Slow convolution speeds on TK1

Jetson TK1 (L4T, CUDA 6.5, cuDNN 2.0)

Convolutions are slow on this hardware. Based on a 256x256x3 input image (format NHWC), convolved against a 3x3x64 filter (format KCHW), output tensor 256x256x64 (format NCHW), applied with [cudnnConvolutionForward()]. I am applying biases to the convolution output [cudnnAddTensor()], and performing RELU on the final output [cudnnActivationForward()].

This convolution is taking 10.73ms.

Is this the expected performance for such a small convolution, or are there optimisation tricks I am missing?

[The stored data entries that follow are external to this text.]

(** What [get_computed_blocks] finds. *)
Lemma get_computed_blocks_found m r m' new n : mgr_caching m = true -> get_computed_blocks hash_fn NONE_HASH m r = Ok (m', (new, n)) ->
  let hs := hashes_of m' (request_id r) in
  lookup_starts_from m r hs /\
  (is_Some (prompt_logprobs (sampling_params r)) -> new = []) /\
  (prompt_logprobs (sampling_params r) = None ->
   let looked_up := if (Z.of_nat (length hs) * Z.of_nat (block_size m) =? num_tokens r)%Z then removelast hs else hs in
   exists found, longest_hit (specialized_manager m) (block_pool m) looked_up found /\ new = if use_eagle m then removelast found else found).
Proof.
  intros Hc Hrun hs. unfold get_computed_blocks in Hrun. rewrite Hc in Hrun. cbn [negb] in Hrun. apply bind_ok in Hrun as (hashes & Eh & Hrun).
  apply bind_ok in Hrun as (m2 & E2 & Hrun).
  assert (Hstats : forall f m1 m3, with_stats f m1 = Ok m3 -> exists st, m3 = set_stats st m1).
  { intros f m1 m3 E. unfold with_stats in E. destruct (log_stats m1); [|injection E as <-; exists (prefix_cache_stats m1); by destruct m1].
    apply bind_ok in E as (st & _ & E). injection E as <-. by eexists. }
  destruct (Hstats _ _ _ E2) as [st ->].
  assert (Hhs : forall st, hashes_of (set_stats st (set_req_hashes (<[request_id r:=hashes]> (req_to_block_hashes m)) m)) (request_id r) = hashes).
  { intros st'. unfold hashes_of. cbn. by rewrite lookup_insert_eq. }
  assert (Hs : lookup_starts_from m r hashes) by (unfold lookup_starts_from; destruct (request_hashes m r); [done|congruence]).
  case_bool_decide as Hp.
  - injection Hrun as <- <- _. unfold hs. rewrite Hhs. split; [done|]. split; [done|]. intros E. rewrite E in Hp. by destruct Hp.
  - apply bind_ok in Hrun as (lk & El & Hrun). apply bind_ok in Hrun as (m3 & E3 & Hrun). injection Hrun as <- <- _.
    destruct (Hstats _ _ _ E3) as [st' ->]. unfold hs. change (set_stats st' (set_stats st ?x)) with (set_stats st' x). rewrite Hhs.
    split; [done|]. split; [done|]. intros _. cbv zeta. exists (find_longest_cache_hit (specialized_manager m) (block_pool m) lk). split; [|done].
    enough (E : lk = if (Z.of_nat (length hashes) * Z.of_nat (block_size m) =? num_tokens r)%Z then removelast hashes else hashes) by (rewrite <-E; apply find_longest_hit).
    unfold lookup_hashes in El. cbn [block_size set_stats set_req_hashes] in El.
    destruct (_ =? _)%Z; [|congruence]. apply bind_ok in El as (? & _ & El). congruence.
Qed.

End Lookup.

(** ** Properties *)

Definition demo_manager (num_gpu_blocks max_len : Z) : result KVCacheManager :=
  manager_init {| num_blocks := num_gpu_blocks; tensors := []; kv_cache_groups :=
      [{| layer_names := []; kv_cache_spec := FullAttentionSpec
          {| KVCacheConfig.block_size := 4; num_kv_heads := 1; head_size := 1; spec_dtype := tt; use_mla := false |} |}] |}
    max_len true false false.

(** A request [r] as the scheduler sees it between steps. *)
Definition demo_state (toks spec : list Z) (computed : Z) : Request :=
  set_num_computed_tokens computed (set_spec_token_ids spec (demo_prompt toks [])).

(** Each call with the request's state, the number of tokens and of lookahead tokens. *)
Definition demo_calls (m : KVCacheManager) (calls : list (Request * Z * Z)) : result KVCacheManager :=
  foldM (fun m '(r, n, la) => fst <$> allocate_slots (fun _ => 7%Z) (-1) m r n [] la) m calls.

(** Two states in which [allocate_slots] fails an assertion although
    requests and memory are as the scheduler may have them.  (1) With draft
    tokens and a token budget that schedules fewer tokens than there are drafts,
    the number of full blocks is computed from the untrimmed drafts and drops
    below the number of cached blocks; the counter is set back, and the next
    call finds a block that already has a hash.  (2) With lookahead tokens, a
    request at its maximum length needs a block beyond its block table, and the
    number of new blocks becomes zero. *)
Theorem allocate_slots_assertions :
  let nine := [1; 2; 3; 4; 5; 6; 7; 8; 9]%Z in
  (exists m, demo_manager 10 100 = Ok m /\
     is_ok (demo_calls m [(demo_state nine [] 0, 9%Z, 0%Z);
                          (demo_state (nine ++ [10%Z]) [11; 12; 13; 14]%Z 9, 1%Z, 0%Z)]) = true /\
     demo_calls m [(demo_state nine [] 0, 9%Z, 0%Z);
                   (demo_state (nine ++ [10%Z]) [11; 12; 13; 14]%Z 9, 1%Z, 0%Z);
                   (demo_state (nine ++ [10; 11]%Z) [] 10, 1%Z, 0%Z)] = Err AssertionError) /\
  (exists m, demo_manager 10 8 = Ok m /\
     is_ok (demo_calls m [(demo_state (take 7 nine) [] 0, 7%Z, 2%Z)]) = true /\
     demo_calls m [(demo_state (take 7 nine) [] 0, 7%Z, 2%Z);
                   (demo_state (take 8 nine) [] 7, 1%Z, 2%Z)] = Err AssertionError).
Proof.
  cbn zeta. split; (eexists; split; [vm_compute; reflexivity|split; vm_compute; reflexivity]).
Qed.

I’m assuming that having external memory outside the Tegra K1 GPU is a serious bottleneck in these kinds of operations.

The question is, how much of a significant performance boost would I get executing this same operation on a Tegra X1 or X2 (on Jetson boards)? I’m assuming the FP16 on the TX1/TX2 and onboard GPU memory is going to significantly improve performance on these operations.

Hi psdeering,

I can’t tell the exactly performance improvement you can get as I didn’t try it on all platforms, but as our supporting at the other topic you posted, it’s recommended to use TX1 or TX2 for deep learning use case.

NHWC is supported in our newer cuDNN version but is not available for TK1.
http://docs.nvidia.com/deeplearning/sdk/cudnn-developer-guide/index.html#four-D-tensor-descriptor

Thanks